Vingt-et-un ans après le massacre de Gatumba, la douleur reste vive et la soif de justice intacte. Ce mercredi, la communauté Banyamulenge à travers le monde a commémoré cette tragédie du 13 août 2004, qui avait coûté la vie à au moins 166 réfugiés congolais, à majorité membres de la communauté Banyamulenge, principalement des femmes, des enfants et des personnes âgées, dans un camp situé à la frontière entre le Burundi et la République démocratique du Congo (RDC).

L’attaque, attribuée aux rebelles hutus burundais des Forces nationales de libération (FNL) alors dirigés par Agathon Rwasa, actuellement principal opposant burundais écarté des scrutins de cette année, avait également fait 108 blessés et 8 disparus. À l’époque, le porte-parole du mouvement, Pasteur Habimana alias Méthuselah Nikobamye, avait revendiqué l’attaque dans un premier temps, avant de nier les faits par la suite.

Commémorations en RDC et au Kenya

En RDC, plusieurs cérémonies ont été organisées à Bukavu (Sud-Kivu) et à Goma (Nord-Kivu), en présence de personnalités politiques et militaires de premier plan. La grande partie des deux provinces, très riches en minerais, est actuellement sous contrôle du M23, un groupe armé affilié au mouvement politico-militaire hostile à Kinshasa, l’Alliance Fleuve Congo (AFC).

À Bukavu, le gouverneur militaire du Sud-Kivu, Lawrence Kanyuka, ainsi que le porte-parole du M23/AFC, Willy Ngoma, ont assisté à la cérémonie, aux côtés de membres de la communauté locale. Vincent Runezerwa, participant, a salué le bon déroulement de la journée :

« Avant, on nous empêchait de commémorer, mais aujourd’hui, nous avons honoré nos défunts dignement, sans problème. Nous demandons justice, car notre peuple continue d’être discriminé et tué en RDC. »

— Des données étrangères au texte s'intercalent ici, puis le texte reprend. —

(** URLs for the examples, as the WHATWG parser reads them. *)
Definition folderThenFileUrl : str :=
  "https://drive.google.com/drive/folders/FOLDER1/file/d/FILE2".
Definition emptyKeyUrl : str :=
  "https://drive.google.com/file/d/ABC123/view?resourcekey=".
Definition fileUrl : str := "https://drive.google.com/file/d/ABC123/view?resourcekey=0-k".
Definition folderUrl : str := "https://drive.google.com/drive/folders/XYZ987".
Definition sheetUrl : str := "https://docs.google.com/spreadsheets/d/SHEET1/edit".

(** ** The lines of a Set-Cookie header

    [SetCookieLine cookie name value]: the line reads [name=value],
    followed by nothing or by a semicolon and attributes.  The line
    [Writes] a key when neither part is empty and the trimmed name is
    that key. *)

Definition SetCookieLine (cookie name value : str) : Prop :=
  ∃ attrs,
    cookie = name ++ "=" ++ value ++ attrs ∧
    Forall (λ c, notChr "=" c = true ∧ notChr ";" c = true) name ∧
    Forall (λ c, notChr ";" c = true) value ∧
    endsRun (notChr ";") attrs.

Definition Writes (cookie key : str) : Prop :=
  ∃ name value, SetCookieLine cookie name value ∧ name ≠ [] ∧ value ≠ [] ∧ JS.trim name = key.

(** A jar and header lines for the examples. *)
Definition sessionJar : CookieJar := {[ lit "sid" := lit "1" ]}.
Definition sidLine : str := "sid= 3 ; HttpOnly".
Definition emptyLine : str := "theme=; Path=/".
Definition langLine : str := "lang=en".

(** A directory that holds a report, and the same one after a first
    download of a file of that name. *)
Definition reportDir : FileSystem :=
  {[ lit "/cwd/out" := Dir; lit "/cwd/out/report.pdf" := File "first" ]}.
Definition reportDir1 : FileSystem :=
  <[ lit "/cwd/out/report (1).pdf" := File "second" ]> reportDir.

(** ** What [fetchText] retries

    A 429 response and an [error] event are the two events that
    [fetchText] answers by a retry.  [retryDelay] is the delay before
    the retry when the counter stands at [retryCount], [giveUp] the
    rejection once the counter has reached the ceiling, [retryTrace] the
    effects of a run of retries that starts at [retryCount]. *)

Definition Retryable (e : NetEvent) : Prop :=
  match e with
  | NetResponse res => statusCode res = 429
  | NetError _ => True
  | NetTimeout => False
  end.

Definition retryDelay (e : NetEvent) (retryCount : nat) : Z :=
  match e with
  | NetResponse _ => fetchRateLimitDelay retryCount
  | _ => fetchErrorDelay retryCount
  end.

Definition giveUp (maxRetries : nat) (e : NetEvent) : JsError :=
  match e with
  | NetResponse _ =>
      RateLimitError ("Rate limited after " ++ JS.ofNat maxRetries ++ " retries")
  | NetError err => err
  | NetTimeout => Error "Request timeout"
  end.

Fixpoint retryTrace (url : str) (cookie : option str) (retryCount : nat)
    (events : list NetEvent) : list Effect :=
  match events with
  | [] => []
  | e :: events' =>
      Get url cookie :: Sleep (inject_Z (retryDelay e retryCount))
      :: retryTrace url cookie (S retryCount) events'
  end.

(** Events for the examples. *)
Definition tooManyRequests : NetEvent := NetResponse (plainResponse 429 "").
Definition connectionReset : NetEvent := NetError (Error "read ECONNRESET").
Definition listingPage : NetEvent := NetResponse (plainResponse 200 "<html></html>").
Definition listingUrl : str := "https://drive.google.com/embeddedfolderview?id=F1#list".

(** The delays of a trace, in order. *)
Definition sleeps (trace : list Effect) : list Q :=
  omap (λ e, match e with Sleep ms => Some ms | _ => None end) trace.

(** The requests of a trace, in order. *)
Definition requests (trace : list Effect) : list (str * option str) :=
  omap (λ e, match e with Get url cookie => Some (url, cookie) | _ => None end) trace.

À Goma, Moïse Nyarugabo, Corneille Nangaa (responsable de l’AFC) et Bertrand Bisimwa (chargé des affaires politiques et diplomatiques au sein de l’AFC) figuraient parmi les personnalités présentes. Sematungo, président de la Mutualité des Banyamulenge à Goma, a rapporté :

« Les dirigeants du M23/AFC ont affirmé que cela ne se reproduira plus, et qu’ils ont pris les armes pour défendre les opprimés. »

La diaspora a également marqué la journée à Nairobi, au Kenya, où des milliers de personnes vêtues de noir se sont rassemblées, parmi lesquelles des personnalités kényanes et des représentants de la Communauté de l’Afrique de l’Est. Des témoignages émouvants ont rappelé non seulement Gatumba, mais aussi d’autres massacres, comme ceux de Kaminzobe, Ntayoberwa et Kabongo, où les victimes auraient été mutilées et mangées par les miliciens Maï-Maï, aujourd’hui incorporés dans les milices Wazalendo entretenues par les autorités congolaises.

Recueillement au Burundi

Au Burundi, les cérémonies ont eu lieu à Bujumbura, la capitale économique, ainsi que dans les camps de réfugiés de Kinama (province de Buhumuza) et de Musasa (province de Butanyerera, dans le nord-est).

À Bujumbura, les participants se sont rendus au mémorial de Gatumba pour déposer des gerbes de fleurs, avant une autre cérémonie qui a eu lieu dans le centre-ville, à la salle Schweppers de Nyakabiga, commune de Mukaza, où des discours ont été prononcés.

L’accès au cimetière où reposent les victimes a toutefois été limité à 30 personnes, sur décision des autorités burundaises. Aucun représentant officiel burundais ou congolais n’était présent. Plusieurs participants portaient les photos de leurs proches assassinés.

Depuis les États-Unis, via une plateforme en ligne, des rescapés ont livré leurs souvenirs. Nyamukesha, qui avait 14 ans au moment du drame, a raconté :

« Ils nous ont attaqués la nuit. J’étais avec ma mère, enceinte de 8 mois. Ils ont tiré de nombreuses balles. J’ai été blessée au bras et à la jambe. Ma mère a été touchée au ventre. D’autres personnes dans la tente ont été tuées… c’était une nuit sombre. »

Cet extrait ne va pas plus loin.